(Collected data)
Lemma init_total ctl : exists s, init ctl = Done s /\ initial ctl s.
Proof.
  assert (exists vifs, mapM virtual_interface (lmac_split rx_interface_controllers) = Done vifs /\
    Forall (fun vif => vif_interface vif < INTERFACE_COUNT /\
      vif_rx_queue vif = vif_interface vif) vifs) as (vifs & Hv & Hvok).
  { exists ((fun i => MkVirtualInterface i i) <$> rx_interface_controllers).
    rewrite mapM_outcome_Done, Forall2_fmap_r, Forall_fmap, Forall_forall. unfold lmac_split.
    assert (forall i, i ∈ rx_interface_controllers -> i < INTERFACE_COUNT) as Hi.
    { intros i. rewrite controllers, elem_of_seq. lia. }
    split; [|by intros i Hin; split; [apply Hi|]].
    apply Forall_Forall2_diag, Forall_forall. intros i Hin%Hi.
    unfold virtual_interface. by rewrite bool_decide_true. }
  assert (exists rs, mapM tx_queue_runner edca_endpoint_slots = Done rs /\
    Forall2 (fun slot r => slot = tr_slot r /\ tr_slot r = S (tr_queue r) /\ tr_queue r < 4)
      edca_endpoint_slots rs) as (rs & Hr & Hrok).
  { exists ((fun slot => MkTxQueueRunner (slot - 1) slot) <$> edca_endpoint_slots).
    rewrite mapM_outcome_Done, !Forall2_fmap_r. split; apply Forall_Forall2_diag, Forall_forall;
      intros slot Hs; simpl.
    - unfold tx_queue_runner. by rewrite edca_index_slot.
    - apply endpoint_slot in Hs. lia. }
  eexists. split; [unfold init; by rewrite Hv; simpl; rewrite Hr|]. by split.
Qed.

Lemma init_initial ctl s : init ctl = Done s -> initial ctl s.
Proof. intros Hi. destruct (init_total ctl) as (s' & Hs & Hok). congruence. Qed.

Lemma initial_tx_inv ctl s : initial ctl s -> tx_inv s [].
Proof.
  intros [_ _ Htx Hrun _]. split; rewrite ?Htx.
  - apply system_new_inv.
  - apply manager_new_sized.
  - apply Forall_lookup. intros j r Hj.
    destruct (Forall2_lookup_r _ _ _ _ _ Hrun Hj) as (slot & _ & _ & ? & ?). done.
  - intros i m. change (sy_queues system_new) with (replicate 4 machine_new).
    intros ->%lookup_replicate_eq. exists spec_new. split; [apply machine_new_refines|done].
Qed.

Lemma stack_reachable ctl s0 acts s os :
  initial ctl s0 -> run stack_step s0 acts = Some (Done (s, os)) -> tx_inv s os.
Proof.
  intros Hi. apply (run_invariant stack_step (fun s _ os => tx_inv s os)).
  - by eapply initial_tx_inv.
  - intros. by eapply stack_step_tx.
Qed.

(** The runners never change, and only [KTransmit] accepts frames. *)
Definition keeps_wiring s s' : Prop :=
  st_tx_runners s' = st_tx_runners s /\ st_interfaces s' = st_interfaces s.
Definition accepts_nothing (o : stack_output (Frame := Frame)) : Prop :=
  forall slot, submitted slot [o] = [].

Lemma tx_step_wiring s a s' o :
  tx_step s a = Some (Done (s', o)) -> keeps_wiring s s' /\ accepts_nothing o.
Proof. intros (t & so & _ & -> & ->)%tx_step_Done. done. Qed.

Lemma category_step_wiring s ac b s' o :
  category_step s ac b = Some (Done (s', o)) -> keeps_wiring s s' /\ accepts_nothing o.
Proof. unfold category_step. destruct (edca_index _); [apply tx_step_wiring|done]. Qed.

Lemma rx_queue_step_wiring s v k s' o :
  rx_queue_step s v k = Some (Done (s', o)) -> (forall q, accepts_nothing (fst (k q))) ->
  keeps_wiring s s' /\ accepts_nothing o.
Proof.
  unfold rx_queue_step. destruct (st_interfaces s !! v); [|done]. simpl.
  destruct (st_rx_queues s !! _) as [q|]; [|done]. simpl. intros Hs Hk. specialize (Hk q).
  destruct (k q). by injection Hs as <- <-.
Qed.

Lemma step_wiring s a s' o :
  stack_step s a = Some (Done (s', o)) ->
  keeps_wiring s s' /\ match a with KTransmit _ _ _ _ _ _ _ => True | _ => accepts_nothing o end.
Proof.
  unfold_stack. destruct a as [a|frame interfaces|v|v|v|v| |b bytes|b|v ac b len plcp mac retry|
    ac g|ac g|ac g|j|j bytes|j r|j|v frame_buf plcp mac c|];
    try solve [apply tx_step_wiring|apply category_step_wiring]; intros Hs.
  - destruct (lmac_step _ _) as [[[]|]|]; by simplify_eq.
  - injection Hs as Hs. by apply outcome_bind_Done in Hs as (qs & _ & [= <- <-]).
  - by apply rx_queue_step_wiring in Hs.
  - by apply rx_queue_step_wiring in Hs.
  - apply rx_queue_step_wiring in Hs; [done|]. intros q slot. cbn beta.
    by destruct (rx_receive q).
  - destruct (st_interfaces s !! v); [|done]. cbn [mbind option_bind] in Hs. injection Hs as Hs.
    apply outcome_bind_Done in Hs as (q & _ & Hs).
    by apply outcome_bind_Done in Hs as ([[q' cs] calls] & _ & [= <- <-]).
  - destruct (st_interfaces s !! v); [|done]. cbn [mbind option_bind] in Hs.
    destruct (category_step _ _ _) as [[[]|]|] eqn:Hcs; simplify_eq.
    by apply category_step_wiring in Hcs as [? _].
  - destruct (st_tx_runners s !! j); [|done]. cbn [mbind option_bind] in Hs.
    destruct (system_step _ _) as [[[t1 so]|]|]; [|done..].
    destruct so as [| |[|[f|]| | |]]; try by simplify_eq. injection Hs as Hs.
    by apply outcome_bind_Done in Hs as (req & _ & [= <- <-]).
  - destruct (in_transmission s j); [|done]. cbn [mbind option_bind] in Hs.
    destruct (deref _ _); [|done]. cbn [mbind option_bind] in Hs. case_decide; by simplify_eq.
  - destruct (st_tx_runners s !! j); [|done]. by apply (tx_step_wiring _ _ _ _ Hs).
  - destruct (st_tx_runners s !! j); [|done]. by apply (tx_step_wiring _ _ _ _ Hs).
  - destruct (st_interfaces s !! v); [|done]. cbn [mbind option_bind] in Hs.
    destruct (st_beacon s); revert Hs;
      [by intros [= <- <-]|by intros [= (req & _ & [= <- <-])%outcome_bind_Done]].
  - destruct (st_beacon s); [|done]. by simplify_eq/=.
Qed.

**Problem details:** Above are the records; print exactly the lines from the line with "- apply Forall_lookup. intros j r Hj." to the line with "- intros i m.", including both, and nothing else.

**Answer box:**
  - apply Forall_lookup. intros j r Hj.
    destruct (Forall2_lookup_r _ _ _ _ _ Hrun Hj) as (slot & _ & _ & ? & ?). done.
  - intros i m. change (sy_queues system_new) with (replicate 4 machine_new).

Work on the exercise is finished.